Ces « matériaux » se veulent comme des outils à disposition des expérimentations en cours, notamment celles qui font face au front des destructions environnementales, et qui remettent en cause la séparation, fondatrice de la modernité, entre nature et culture, distinction qui semble être une des causes de la crise écologique que nous traversons.
Le paradigme écologique montre que l’espace du conflit politique n’est pas réductible à l’espace social : il n’est pas question de défendre une classe ou des grands principes écologiques, mais plutôt un certain sens du lieu, des modes d’existences, des formes d’habiter en somme.
Lundi 19
Dans la réunion plénière d’introduction, nous revenons sur ces expressions : déterrestration / ré-terrestrer la Terre.

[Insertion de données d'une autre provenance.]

Lemma fade_out_kept fuel n a l r a' : buf_ok (a_out a) → fade_out fuel n a = Some (l, r, a') → kept a a'.
Proof.
  intros Hb. unfold fade_out. destruct (_ =? 0); [intros [= _ _ <-]; by apply kept_refl|]. destruct (_ <? _); [intros [= _ _ <-]; kept_same Hb|].
  destruct (if out_gain_step _ =? 0 then _ else _) as [p1|] eqn:E; [|done]. cbn [mbind option_bind].
  destruct (reduce_gain _ _) as [p2|] eqn:E2; [|done]. cbn [mbind option_bind]. intros [= _ _ <-]. apply reduce_gain_gains in E2 as [G1 G2].
  assert (Hp1 : lgain p1 = lgain (a_play a) ∧ rgain p1 = rgain (a_play a)).
  { destruct (out_gain_step _ =? 0); [|by injection E as <-]. destruct (_ =? 0); [done|].
    destruct (determine_transition_interval _ _ _ _) as [[i nb]|]; [|done]. cbn [mbind option_bind] in E.
    destruct (fixed_div _ _); [|done]. by injection E as <-. }
  destruct Hp1 as [P1 P2]. destruct Hb. split; cbn; try done; cbn in G1, G2; congruence.
Qed.

Lemma play_loop_kept fuel n a out a' : buf_ok (a_out a) → 0 <= n → play_loop fuel n a = Some (out, a') → kept a a'.
Proof.
  revert n a out. induction fuel as [|fuel IH]; intros n a out Hb Hn; cbn [play_loop]; destruct (n =? 0) eqn:E; bool_prop;
    [intros [= _ <-]; by apply kept_refl|done|intros [= _ <-]; by apply kept_refl|].
  destruct (fifo_bytes_until_rptr_wrap _) as [w|] eqn:Ew; [|done]. cbn [mbind option_bind].
  assert (Hl : f_lock (o_fifo (a_out a)) = true) by (unfold fifo_bytes_until_rptr_wrap, f_locked in Ew; by destruct (f_lock _)).
  destruct (rptr_wrap _ Hl Hb) as (k & Hk & Hk0 & Hk1). rewrite Hk in Ew. injection Ew as <-. unfold bytes_to_samples. rewrite (Z.mul_comm 8 k), Z.div_mul by lia.
  set (fw := if k <? n then k else n). assert (Hfw : 0 < fw <= n ∧ fw <= k) by (unfold fw; destruct (_ <? _) eqn:E2; bool_prop; lia). clearbody fw.
  destruct (fade_out (S fuel) fw a) as [[[l r] a1]|] eqn:Ef; [|done]. cbn [mbind option_bind]. pose proof (fade_out_kept _ _ _ _ _ _ Hb Ef) as K1.
  pose proof (kept_buf _ _ K1 Hb) as Hb1. assert (Hrest : 8 * fw <= f_size (o_fifo (a_out a1)) - f_rptr (o_fifo (a_out a1))).
  { unfold fade_out in Ef. assert (Hsame : o_fifo (a_out a1) = o_fifo (a_out a)); [|by rewrite Hsame; lia].
    destruct (_ =? 0); [by injection Ef as <- <- <-|]. destruct (_ <? _); [by injection Ef as <- <- <-|].
    destruct (if out_gain_step _ =? 0 then _ else _); [|done]. cbn [mbind option_bind] in Ef. destruct (reduce_gain _ _); [|done]. by injection Ef as <- <- <-. }
  destruct (sample_index _) as [i|]; [|done]. cbn [mbind option_bind]. destruct (load_samples _ _ _) as [samples|]; [|done]. cbn [mbind option_bind].
  destruct (fifo_rptr_incby _ _) as [f|] eqn:Ei; [|done]. cbn [mbind option_bind]. pose proof (rptr_incby_locked _ _ _ Ei) as Hl1.
  rewrite rptr_incby in Ei by (done || lia). injection Ei as <-.
  match goal with |- context [mk_decode_audio ?o ?p] => change (mk_decode_audio o p) with (mk_decode_audio (advanced fw (a_out a1)) (a_play a1)) end.
  destruct (play_loop fuel _ _) as [[out2 a2]|] eqn:E2; [|done]. cbn [mbind option_bind]. intros [= _ <-].
  apply (kept_trans _ a1 _ K1). apply (kept_trans _ (mk_decode_audio (advanced fw (a_out a1)) (a_play a1))); [by apply advanced_kept|].
  apply IH in E2; [done|by apply advanced_ok|]. apply u32_range.
Qed.
(* ===== verification/PlayTrack.v ===== *)
(** From a client's call to sound: the whole player, commands, stream, decode
    thread, PCM decoder, output buffer and device together, for a track that is
    started while another one is still playing. *)

From S2P Require Import Prelude Endian Ring Fifo2 AudioFifo Mqueue Streambuf StreambufSpec StreambufRefines AudioSync.
From S2P Require Import DecodeOutput DecodeOutputFade DecodeOutputProps DecodeOutputStart Playback PlaybackProps PlaybackThrough.
From S2P Require Import AudioControl AudioOps AudioCommands AudioInline AudioSystem DecodePcm DecodePcmProps PcmToDevice AudioThread AudioModules AudioPlayer.

Section Track.
Context (big : bool) {SZ : Z} {O : Type} `{!Decoders SZ O} (HSZ : 0 < SZ <= max_size) (QSZ : Z) (HQ : 40 < QSZ).
Context (mem : list Z) (Hmem : length mem = Z.to_nat BLOCKSIZE).

Local Instance modules : Decoders SZ (decode_pcm + O) := pcm_decoders big HSZ mem Hmem.

Implicit Types (c : control (decode_pcm + O)) (args : start_args).

(** ** The start of a track *)

(** The output after a start. *)
Definition started args (o : output) : output :=
  decode_set_output_channels (u8 (channels args))
    (decode_set_track_polarity_inversion (u8 (polarity_inversion args))
      (decode_output_set_track_gain (replay_gain args)
        (decode_output_set_transition (transition_type args) (transition_period args) (set_first true o)))).

Definition start_ctl args c : control (decode_pcm + O) :=
  let o := call Start (started args (a_out (c_da c))) in
  let p := set_rate (track_sample_rate (o_track (a_out (c_da c)))) (set_threshold (threshold args) (a_play (c_da c))) in
  set_da (mk_decode_audio o p) (set_module (Some (112, inl (decode_pcm_start mem))) c).

(** What a start leaves of the output. *)
Lemma started_keeps args o : let o' := started args o in
  o_fifo o' = o_fifo o ∧ o_buf o' = o_buf o ∧ o_track o' = o_track o ∧ o_fade o' = o_fade o ∧ o_state o' = o_state o ∧
  decode_first_buffer o' = true ∧ (transition_period args = 0 → decode_transition_type o' = TRANSITION_NONE).
Proof.
  unfold started. set (o1 := decode_output_set_transition _ _ _).
  assert (H1 : o_fifo o1 = o_fifo o ∧ o_buf o1 = o_buf o ∧ o_track o1 = o_track o ∧ o_fade o1 = o_fade o ∧ o_state o1 = o_state o ∧
    decode_first_buffer o1 = true ∧ (transition_period args = 0 → decode_transition_type o1 = TRANSITION_NONE)).
  { unfold o1, decode_output_set_transition. destruct (transition_period args =? 0) eqn:E; bool_prop; [done|].
    split_ifs; (split_and!; [done..|]); intros; lia. }
  clearbody o1. exact H1.
Qed.

Lemma start_effect args c : f_lock (o_fifo (a_out (c_da c))) = false →
  effect module_start module_flush (QStart 112 args) c = Some (start_ctl args c).
Proof.
  intros Hl. cbn [effect]. unfold decode_start. change (negb (existsb (Z.eqb 112) all_decoders)) with false. cbv beta iota zeta.
  unfold start_ctl. fold (started args). destruct (started_keeps args (a_out (c_da c))) as (Hf & _ & Htr & _).
  unfold on_out at 1. set (o1 := started args (a_out (c_da c))) in *. clearbody o1. rewrite <- Hf in Hl. rewrite <- Htr. clear Hf Htr.
  unfold with_audio, play_begin, run_out, decode_output_begin, f_locked.
  cbn [c_da set_module set_da on_out on_play a_out a_play set_fifo o_fifo fifo_lock snd f_lock f_set_lock mbind option_bind call].
  unfold unlock, fifo_unlock, f_locked. cbn [a_out o_fifo f_lock f_set_lock mbind option_bind].
  do 2 f_equal. destruct o1 as [[l ? ? ?] ? ? ? ? ? ? ? ? ? ?]. cbn in *. by subst l.
Qed.

(** ** The first block of the track *)

(** The first buffer without a transition. *)
Definition first_of (rate : Z) (copyright : bool) (o : output) : output :=
  let t := o_track o in
  let o := set_fade (set_crossfade false (o_fade o)) o in
  set_first false (set_track (mk_track true (f_wptr (o_fifo o)) copyright (u32 rate) (written_track_samples t)
    (sync_timestamp t) (samples_until_fade t) (samples_to_fade t) (transition_sample_rate t)) o).

Lemma first_plain fuel rate copyright o : decode_transition_type o = TRANSITION_NONE →
  first_buffer fuel o rate copyright = Some (first_of rate copyright o).
Proof.
  intros H. unfold first_buffer. set (o1 := set_start_point _ _). change (decode_transition_type o1) with (decode_transition_type o).
  rewrite H. reflexivity.
Qed.

Lemma first_playing rate copyright o p : playing o p → playing (first_of rate copyright o) p.
Proof.
  intros [[[B1 B2 B3 B4 B5] [S1 S2]] Hg [Ht1 Ht2] Ha Hr Hs Hk]. by split.
Qed.

Lemma locked_playing o p : playing o p → playing (locked o) p.
Proof. intros [Ho Hg Ht Ha Hr Hs Hk]. split; try done. by apply locked_ok. Qed.

Lemma started_playing args o p : playing o p → playing (call Start (started args o)) p.
Proof.
  destruct (started_keeps args o) as (K1 & K2 & K3 & K4 & K5 & _ & _). set (o1 := started args o) in *. clearbody o1.
  intros [Ho Hg [Ht1 Ht2] Ha Hr Hs Hk]. split; try done; cbn [call o_fade o_state]; rewrite ?K4, ?K5; try done.
  - apply (out_ok_same o); [done|done|done|by cbn; rewrite K3|done].
  - split; cbn; by rewrite K3.
Qed.
(* ===== verification/Knob.v ===== *)
(** iomcu/controller/knob.c: the push switch (debounced by its last four
    samples) and the optical encoder (two photo sensors, filtered, decoded as
    quadrature) of the controller firmware, and the compression of sensor data
    with its inverse in iomcu/ioutil/i2c_encdata.c. *)

From S2P Require Import Prelude.

(** A C array of two elements. *)
Definition arr2 : Type := Z * Z.
Definition get2 (a : arr2) (i : Z) : Z := if i =? 0 then a.1 else a.2.
Definition set2 (a : arr2) (i v : Z) : arr2 := if i =? 0 then (v, a.2) else (a.1, v).

Abbreviation KNOB_SWITCH_DOWN := 0.
Abbreviation KNOB_SWITCH_UP := 1.
Abbreviation UP_VAL_THRESHOLD := 100.
Abbreviation DOWN_SEQ_THRESHOLD := 40.
Abbreviation UP_SEQ_THRESHOLD := 10.

Record encoder := mk_encoder {
  prev_up : arr2;
  run_count : arr2;
  sending_up : arr2;
  channel_vals : arr2;
  prev_encoder_state : Z;
  encoder_armed : Z;
  direction : Z
}.

Definition encoder_init : encoder := mk_encoder (0, 0) (0, 0) (0, 0) (0, 0) 0 0 0.

Record knob := mk_knob {
  knob_switch_state : Z;
  knob_switch_count : arr2;
  knob_encoder_count : Z;
  knob_encoder : encoder
}.

Definition knob_init : knob := mk_knob 0xff (0, 0) 0 encoder_init.

(** ** The switch *)

(** [pin] is GPIO_STATE_HIGH of the switch. *)
Definition knob_switch_read (k : knob) (pin : Z) : knob :=
  let st := Z.lor (u8 (Z.shiftl (knob_switch_state k) 1)) pin in
  let cnt := knob_switch_count k in
  let cnt :=
    if Z.land st 0xf =? 0x3 then set2 cnt KNOB_SWITCH_UP (u8 (get2 cnt KNOB_SWITCH_UP + 1))
    else if Z.land st 0xf =? 0xc then set2 cnt KNOB_SWITCH_DOWN (u8 (get2 cnt KNOB_SWITCH_DOWN + 1))
    else cnt in
  mk_knob st cnt (knob_encoder_count k) (knob_encoder k).

Definition read_count (k : knob) (which : Z) : Z * knob :=
  let ret := get2 (knob_switch_count k) which in
  (ret, mk_knob (knob_switch_state k)
          (set2 (knob_switch_count k) which (u8 (get2 (knob_switch_count k) which - ret)))
          (knob_encoder_count k) (knob_encoder k)).

Definition knob_switch_read_down_count (k : knob) : Z * knob := read_count k KNOB_SWITCH_DOWN.
Definition knob_switch_read_up_count (k : knob) : Z * knob := read_count k KNOB_SWITCH_UP.

(** ** The encoder *)

Definition set_vals v e := mk_encoder (prev_up e) (run_count e) (sending_up e) v (prev_encoder_state e)
  (encoder_armed e) (direction e).
Definition set_state v e := mk_encoder (prev_up e) (run_count e) (sending_up e) (channel_vals e) v
  (encoder_armed e) (direction e).
Definition set_armed v e := mk_encoder (prev_up e) (run_count e) (sending_up e) (channel_vals e)
  (prev_encoder_state e) v (direction e).
Definition set_direction v e := mk_encoder (prev_up e) (run_count e) (sending_up e) (channel_vals e)
  (prev_encoder_state e) (encoder_armed e) v.
Definition set_filter p r s e := mk_encoder p r s (channel_vals e) (prev_encoder_state e) (encoder_armed e) (direction e).

Definition find_turns (e : encoder) (channel is_up : Z) : Z * encoder :=
  let e := set_vals (set2 (channel_vals e) channel is_up) e in
  let encoder_state := u8 (Z.lor (Z.shiftl (get2 (channel_vals e) 1) 1) (get2 (channel_vals e) 0)) in
  if encoder_state =? prev_encoder_state e then (0, e) else
  let e := set_state encoder_state e in
  if encoder_state =? 0x0 then
    if c_true (encoder_armed e) then (direction e, set_armed 0 e) else (0, e)
  else if encoder_state =? 0x1 then
    (0, if encoder_armed e =? 0 then set_direction (-1) e
        else if negb (direction e =? 1) then set_armed 0 e else e)
  else if encoder_state =? 0x2 then
    (0, if encoder_armed e =? 0 then set_direction 1 e
        else if negb (direction e =? -1) then set_armed 0 e else e)
  else if encoder_state =? 0x3 then (0, set_armed 1 e)
  else (0, e).

Definition add_point (e : encoder) (channel value : Z) : Z * encoder :=
  let up := c_bool (UP_VAL_THRESHOLD <? value) in
  let run := if negb (get2 (prev_up e) channel =? up) then 0 else u32 (get2 (run_count e) channel + 1) in
  let sending :=
    if c_true up && (UP_SEQ_THRESHOLD <? run) then set2 (sending_up e) channel 1
    else if negb (c_true up) && (DOWN_SEQ_THRESHOLD <? run) then set2 (sending_up e) channel 0
    else sending_up e in
  let e := set_filter (set2 (prev_up e) channel up) (set2 (run_count e) channel run) sending e in
  find_turns e channel (get2 (sending_up e) channel).

(** The points [buf] at positions [i], [i + 1], ... of the sensor buffer. *)
Fixpoint proc_points (buf : list Z) (i : Z) (k : knob) : knob :=
  match buf with
  | [] => k
  | x :: buf' =>
      let '(val, e) := add_point (knob_encoder k) (Z.land i 1) x in
      let cnt := if c_true val then s8 (knob_encoder_count k + val) else knob_encoder_count k in
      proc_points buf' (i + 1) (mk_knob (knob_switch_state k) (knob_switch_count k) cnt e)
  end.

(** [dma] is the 240-byte sensor buffer. *)
Definition knob_encoder_proc_data (k : knob) (dma : list Z) (half : Z) : knob :=
  let i := if c_true half then 0 else 120 in
  proc_points (take 120 (drop (Z.to_nat i) dma)) i k.

Definition knob_encoder_read_count (k : knob) : Z * knob :=
  let ret := knob_encoder_count k in
  (ret, if c_true ret
        then mk_knob (knob_switch_state k) (knob_switch_count k) (s8 (knob_encoder_count k - ret)) (knob_encoder k)
        else k).

(** ** Compression of sensor data *)

(** Four bytes into three. *)
Definition compress4 (a b c d : Z) : list Z :=
  [u8 (Z.lor (Z.land a 0xfc) (Z.shiftr b 6));
   u8 (Z.lor (Z.land (Z.shiftl b 2) 0xf0) (Z.shiftr c 4));
   u8 (Z.lor (Z.land (Z.shiftl c 4) 0xc0) (Z.shiftr d 2))].

Fixpoint compress_blocks (data : list Z) : list Z :=
  match data with
  | a :: b :: c :: d :: data' => compress4 a b c d ++ compress_blocks data'
  | _ => []
  end.

(** The compressed buffer, and which table is marked ready (0 or 1). *)
Definition knob_encoder_compress_data (dma comp : list Z) (half : Z) : list Z * Z :=
  let i := if c_true half then 0%nat else 30%nat in
  (list_inserts (i * 3) (compress_blocks (take 120 (drop (i * 4) dma))) comp,
   if c_true half then 1 else 0).

(** The host's expansion of three bytes into four. *)
Definition expand3 (a b c : Z) : list Z :=
  [u8 (Z.land a 0xfc);
   u8 (Z.lor (Z.shiftl a 6) (Z.shiftr (Z.land b 0xf0) 2));
   u8 (Z.lor (Z.shiftl b 4) (Z.shiftr (Z.land c 0xc0) 4));
   u8 (Z.shiftl c 2)].

Fixpoint expand_blocks (n : nat) (cdata : list Z) : list Z :=
  match n, cdata with
  | S n', a :: b :: c :: cdata' => expand3 a b c ++ expand_blocks n' cdata'
  | _, _ => []
  end.

(** What [write_data] writes to the file. *)
Definition write_data (cdata : list Z) : list Z := expand_blocks 30 cdata.
(* ===== verification/KnobProps.v ===== *)
(** What the knob code computes: counted presses are the clean edges of the
    switch samples, the sensor filter is a hysteresis on run lengths, the
    decoded turns are the winding number of the quadrature signal, and
    compression loses exactly the two low bits of a sample. *)

From S2P Require Import Prelude Knob.

Definition bit (x : Z) : Prop := x = 0 ∨ x = 1.

(** ** The switch *)

Definition switch_run (k : knob) (l : list Z) : knob := fold_left knob_switch_read l k.

(** The last four samples, newest first, of a history [h] (newest first)
    before which the switch was released. *)
Definition last4 (h : list Z) : list Z := take 4 (h ++ [1; 1; 1; 1]).

(** How often the last four samples were the pattern [p]. *)
Fixpoint edges (p : list Z) (h : list Z) : Z :=
  match h with
  | [] => 0
  | _ :: h' => c_bool (bool_decide (last4 h = p)) + edges p h'
  end.

Definition pressed : list Z := [0; 0; 1; 1].
Definition released : list Z := [1; 1; 0; 0].

Definition nibble (l : list Z) : Z :=
  match l with [a; b; c; d] => a + 2 * b + 4 * c + 8 * d | _ => -1 end.

Lemma last4_shape h : Forall bit h → ∃ a b c d, last4 h = [a; b; c; d] ∧ bit a ∧ bit b ∧ bit c ∧ bit d.
Proof.
  assert (H1 : bit 1) by (by right). intros H. unfold last4.
  destruct H as [|a h Ha [|b h' Hb [|c h'' Hc [|d h3 Hd Hh]]]]; cbn [app take]; eauto 10.
Qed.

Lemma last4_cons x h a b c d : last4 h = [a; b; c; d] → last4 (x :: h) = [x; a; b; c].
Proof.
  unfold last4. destruct h as [|? [|? [|? [|? ?]]]]; cbn [app take]; intros [= <- <- <- <-]; reflexivity.
Qed.

Lemma shift_in st pin : is_u8 st → bit pin →
  Z.land (Z.lor (u8 (Z.shiftl st 1)) pin) 0xf = (2 * Z.land st 0xf + pin) mod 16
  ∧ is_u8 (Z.lor (u8 (Z.shiftl st 1)) pin).
Proof.
  intros Hst Hpin.
  pose proof (byte_forall (λ st, forallb (λ pin, let s := Z.lor (u8 (Z.shiftl st 1)) pin in
    (Z.land s 0xf =? (2 * Z.land st 0xf + pin) mod 16) && (0 <=? s) && (s <? 256)) [0; 1]) st eq_refl Hst) as H.
  cbn [forallb] in H. bool_prop. destruct Hpin as [-> | ->]; (split; [done|split; done]).
Qed.

(** The state of the switch code after the history [h]. *)
Definition switch_inv (k : knob) (h : list Z) : Prop :=
  is_u8 (knob_switch_state k) ∧ Z.land (knob_switch_state k) 0xf = nibble (last4 h)
  ∧ knob_switch_count k = (u8 (edges pressed h), u8 (edges released h)).

Lemma u8_add a b : u8 (u8 a + b) = u8 (b + a).
Proof. unfold u8. rewrite Zplus_mod_idemp_l. f_equal. lia. Qed.

Lemma switch_step k h x : switch_inv k h → Forall bit h → bit x → switch_inv (knob_switch_read k x) (x :: h).
Proof.
  intros (Hst & Hn & Hc) Hh Hx. destruct (last4_shape h Hh) as (a & b & c & d & Hl & Ha & Hb & Hcc & Hd).
  pose proof (last4_cons x h a b c d Hl) as Hl'. destruct (shift_in _ _ Hst Hx) as (Hland & Hu).
  unfold switch_inv, knob_switch_read. cbn [knob_switch_state knob_switch_count edges].
  split; [exact Hu|]. rewrite Hland, Hn, Hl, Hl', Hc. cbn [nibble].
  split; [destruct Hx as [-> | ->], Ha as [-> | ->], Hb as [-> | ->], Hcc as [-> | ->], Hd as [-> | ->]; reflexivity|].
  destruct Hx as [-> | ->], Ha as [-> | ->], Hb as [-> | ->], Hcc as [-> | ->], Hd as [-> | ->];
    cbn -[u8 edges]; unfold set2, get2; cbn -[u8 edges]; rewrite ?u8_add; done.
Qed.

(** The switch counters count clean edges and nothing else: after any
    samples, the presses are the moments at which the last four samples were
    released, released, pressed, pressed, the releases those at which they were
    pressed, pressed, released, released, both modulo 256; shorter pulses are
    never counted. *)
Theorem switch_counts_edges l : Forall bit l →
  knob_switch_count (switch_run knob_init l) = (u8 (edges pressed (rev l)), u8 (edges released (rev l))).
Proof.
  intros Hl. assert (H : switch_inv (switch_run knob_init l) (rev l)); [|apply H].
  induction l as [|x l IH] using rev_ind; [done|]. apply Forall_app in Hl as [Hl Hx]. inversion Hx; subst.
  unfold switch_run. rewrite fold_left_app, rev_app_distr. cbn [fold_left rev app].
  apply switch_step; [by apply IH|by apply Forall_rev|done].
Qed.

Nous assistons depuis fort longtemps à un processus de déterrestration des humains, c’est-à-dire le fait d’avoir rompu les liens entre tous les êtres vivants, source de violence et d’injustices. Le processus de déterrestration, au-delà de l’arrivée du capitalisme, s’est produit progressivement à travers 3 phases historiques : 1) au moment de l’origine de la religion : Dieu n’a besoin de rien d’autre pour exister (pas de la nature donc) et l’homme est fait « à son image » ; 2) Descartes : l’être humain n’a besoin d’aucun lieu pour exister ; 3) 1960 et l’arrivée de la culture Cyborg : la technologie nous permettra de nous émanciper encore plus de la nature et du vivant. Devenir terrestre signifie donc rétablir ces liens entre tous les vivants. Qu’est-ce que ça veut dire, pour nous, habiter la terre ?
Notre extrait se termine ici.